Safety is at the core of sustainability. Sustainability
really comes down to three principles:
“Doing no harm” – no organization can claim sustainability
when it continues to have life threatening incidents, injuries or environmental
incidents.
“Leaving no footprint” – I remember a campaign against the
use of plastics showing two images – One of a tiger leaving the remains of the
prey (The remains of the prey helps identify that it had been eaten partially
by some carnivore. The second one was of plastic bottles and wrappers in the
forest; which were the footprints eft by man. The product life cycle issues and
the way in the production is performed and the usage of raw materials have to
be reviewed by the top management.
“Doing some good”
represents the fundamental value an organization adds, which may go beyond
basic products and services. Safety leaders can support these principles
through sharing their experience in effecting organizational change for good. HSE
managers have their expertise in developing appropriate and robust business
cases for securing the necessary resources and commitment for safety
interventions. The same maybe copied.
Like safety, sustainability is not about a function or
department doing sustainability (or safety). It’s about running the business in
a way that’s consistent with guiding principles. The Integrated Management
system approach teaches us the same. Sustainability also must find its way into
the organization’s day-to-day activities. Safety leaders can offer invaluable
expertise in how to embed and sustain principles into engineering, systems,
processes and culture.
For sustainability to be anything more than a marketing
spin, its principal activities must be framed with a view to an organization’s
end-to-end effects. The effects on the employees, stakeholders, environment –
everything should be considered with due importance because none deserves less
importance than the other. Safety leaders have considerable expertise in this
area. Environmental, health and safety leaders have developed models that have
broadened our understanding of everything from injury causation to culture – in
turn transforming solutions, activities and results. As with safety, an
effective sustainability framework helps the organization see past immediate
effects to those that will be felt long after a product has left the building.

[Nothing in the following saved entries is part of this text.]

(** completeAttendedTransfer(newSession) *)
Definition completeAttendedTransfer (k : option nat) (c : client)
  : client * result :=
  match current c, k with
  | Some j, Some k' =>
      match nth_error (sessions c) j with
      | Some s =>
          match data s with
          | Some (Some l) =>
              let tid := (Z.of_nat (length l) - 1)%Z in
              (mkClient (sessions c) (current c) (host c) (now c)
                 (refers c ++ [(j, ReferSession k')]) (invites c)
                 (pending c ++ [DAttendedRefer tid]), Ok)
          | _ => (c, Err "TypeError: data.transfer is undefined")
          end
      | None => (c, Err "No active sessions for transfer completion")
      end
  | _, _ => (c, Err "No active sessions for transfer completion")
  end.

(** Responses delivered to a pending request delegate (for the
    consultation INVITE, [RBye] is the new session's [onBye]). *)
Inductive response :=
| RTrying | RProgress | RAccept (reasonPhrase : string)
| RReject (reasonPhrase : string) | RBye.

(** [this.currentSession.data.transfer[transferId]] updated by [f]; a
    null current session, an undefined [data] or [transfer], or a
    missing record is a TypeError thrown inside the delegate, which
    then has no effect on the modelled fields. *)
Definition with_current_record (tid : Z) (f : transfer_record -> transfer_record)
    (then_bye : bool) (c : client) : client :=
  match current c with
  | None => c
  | Some j =>
      match nth_error (sessions c) j with
      | Some s =>
          match data s with
          | Some (Some l) =>
              match nth_z tid l with
              | Some _ =>
                  update_session j
                    (fun s0 =>
                       let s1 := set_data (Some (Some (update_z tid f l))) s0 in
                       if then_bye then set_bye s1 else s1) c
              | None => c
              end
          | _ => c
          end
      | None => c
      end
  end.
(** * Open Wegram Bot: the request router and the message relay

    A shallow embedding of the handler module of the repository (the
    file with [handleRequest], its variant with [处理请求], and the
    Cloudflare entry point [onRequest]) and the properties of its
    specification.

    Conventions of the embedding.
    - A JavaScript string is the list of its UTF-16 code units, so that
      [length] is the [.length] of the source and a character class
      such as [/[A-Z]/] is a test on code units.
    - A JavaScript number is a mathematical integer or [NaN]: chat and
      message identifiers are integers; the rounding of doubles beyond
      2^53 and the exponent notation of [toString] from 1e21 on are
      outside the model.
    - The remote Bot API is a black box: a function from the calls
      issued so far and the current call to its outcome.  Handlers are
      computations in a state-and-exception monad whose state is the
      trace of the calls issued; a rejected promise is a thrown error.
    - The regular expressions of the router are those of the host,
      taken as a parameter; an engine for the patterns with a plain
      prefix is given for the sample runs.
    - Logging ([console.error]) is not modelled. *)

From Stdlib Require Import ZArith NArith List String Ascii Lia DecimalPos.
From stdpp Require Import base option list gmap.
Import ListNotations.

Local Open Scope N_scope.

(* ------------------------------------------------------------------ *)
(** ** Strings *)

Abbreviation jsstr := (list N).

(** Code units of a UTF-8 encoded literal (the encoding of this file and
    of the sources).  A code point above the basic plane becomes a
    surrogate pair. *)
Fixpoint utf16 (bs : list N) : jsstr :=
  match bs with
  | [] => []
  | b1 :: r1 =>
    if b1 <? 128 then b1 :: utf16 r1
    else match r1 with
    | [] => [65533]
    | b2 :: r2 =>
      if b1 <? 224 then
        N.lor (N.shiftl (N.land b1 31) 6) (N.land b2 63) :: utf16 r2
      else match r2 with
      | [] => [65533]
      | b3 :: r3 =>
        if b1 <? 240 then
          N.lor (N.shiftl (N.land b1 15) 12)
            (N.lor (N.shiftl (N.land b2 63) 6) (N.land b3 63)) :: utf16 r3
        else match r3 with
        | [] => [65533]
        | b4 :: r4 =>
          let cp := N.lor (N.shiftl (N.land b1 7) 18)
                      (N.lor (N.shiftl (N.land b2 63) 12)
                         (N.lor (N.shiftl (N.land b3 63) 6) (N.land b4 63))) in
          let v := cp - 65536 in
          (55296 + N.shiftr v 10) :: (56320 + N.land v 1023) :: utf16 r4
        end
      end
    end
  end.

Definition js (s : string) : jsstr :=
  utf16 (map Byte.to_N (list_byte_of_string s)).

(** [a === b] on two strings. *)
Definition str_eqb (a b : jsstr) : bool := bool_decide (a = b).

(** A value that is a string or [undefined] ([None]). *)
Abbreviation strU := (option jsstr).

(** [ToString] of such a value, as a template literal and [parseInt]
    apply it. *)
Definition ToString (v : strU) : jsstr :=
  match v with
  | Some s => s
  | None => js "undefined"
  end.

(** [ToBoolean]: [undefined] and the empty string are falsy. *)
Definition truthy (v : strU) : bool :=
  match v with
  | Some (_ :: _) => true
  | _ => false
  end.

(** [a === b] where [a] is a string or [undefined] and [b] is a string
    or [null] (what [Headers.get] returns): [undefined] and [null] are
    different values, and both differ from every string. *)
Definition strict_equal (a : strU) (b : option jsstr) : bool :=
  match a, b with
  | Some x, Some y => str_eqb x y
  | _, _ => false
  end.

(** [Array.prototype.join] on strings. *)
Fixpoint join (sep : jsstr) (l : list jsstr) : jsstr :=
  match l with
  | [] => []
  | [x] => x
  | x :: r => x ++ sep ++ join sep r
  end.

Fixpoint is_prefix (p s : jsstr) : bool :=
  match p, s with
  | [], _ => true
  | _ :: _, [] => false
  | a :: p', b :: s' => (a =? b) && is_prefix p' s'
  end.

(** [String.prototype.split] with a non-empty string separator: the
    subject is cut at every occurrence of the separator, scanning from
    the left; [skip] counts the code units of an occurrence still to be
    passed over, [acc] is the piece being collected. *)
Fixpoint split_go (sep : jsstr) (skip : nat) (acc s : jsstr) : list jsstr :=
  match s with
  | [] => [acc]
  | c :: s' =>
    match skip with
    | S k => split_go sep k acc s'
    | O =>
      if is_prefix sep s then acc :: split_go sep (Nat.pred (length sep)) [] s'
      else split_go sep 0 (acc ++ [c]) s'
    end
  end.

Definition split (s sep : jsstr) : list jsstr := split_go sep 0 [] s.

(* ------------------------------------------------------------------ *)
(** ** Numbers *)

Inductive JsNum :=
| Int (z : Z)
| NaN.

Fixpoint uint_units (d : Decimal.uint) : jsstr :=
  match d with
  | Decimal.Nil => []
  | Decimal.D0 r => 48 :: uint_units r
  | Decimal.D1 r => 49 :: uint_units r
  | Decimal.D2 r => 50 :: uint_units r
  | Decimal.D3 r => 51 :: uint_units r
  | Decimal.D4 r => 52 :: uint_units r
  | Decimal.D5 r => 53 :: uint_units r
  | Decimal.D6 r => 54 :: uint_units r
  | Decimal.D7 r => 55 :: uint_units r
  | Decimal.D8 r => 56 :: uint_units r
  | Decimal.D9 r => 57 :: uint_units r
  end.

(** [Number.prototype.toString] on an integer: decimal digits, with a
    minus sign for a negative one.  This is the string of the source
    for a safe integer (below 2^53 in magnitude); the source writes
    the digits of a double beyond, and an exponent from 1e21 on. *)
Definition Number_toString (z : Z) : jsstr :=
  match Z.to_int z with
  | Decimal.Pos d => uint_units d
  | Decimal.Neg d => 45 :: uint_units d
  end.

(** White space and line terminators of ECMAScript, which [parseInt]
    strips from the front of its argument. *)
Definition is_space (c : N) : bool :=
  existsb (N.eqb c)
    [9; 10; 11; 12; 13; 32; 160; 5760; 8232; 8233; 8239; 8287; 12288; 65279]
  || ((8192 <=? c) && (c <=? 8202)).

The impact of a wrong product, impact of poor marketing, impact of excessive dependency
n one supplier etc on the customer base should be visualized with foresight.
The impacts of those HR policies on employees and stakeholders; the impact of
the finance team squeezing money from a particular budget to divert it to some
other use – everything should be covered under sustainability.
As safety leaders, we can help our colleagues achieve
sustainable performance. There is one thing to be noted before we go forward to
build the foundation for sustainability: We must never lose sight of our
obligation to continue perfecting EHS disciplines. With around 2,000 recorded workplace
fatalities a year in the country, and 40,000 workplace fatalities according to
ILOs estimate of India for the year 2005, continued environmental spills and
releases, many exposures persisting inside and outside the workplace, lack of
proper understanding of the works being carried out, lack of management commitment,
becoming a stable bedrock for
sustainability demands that we maintain our focus on “doing no harm” where we
are.
So ‘Lets work. For people and for businesses.’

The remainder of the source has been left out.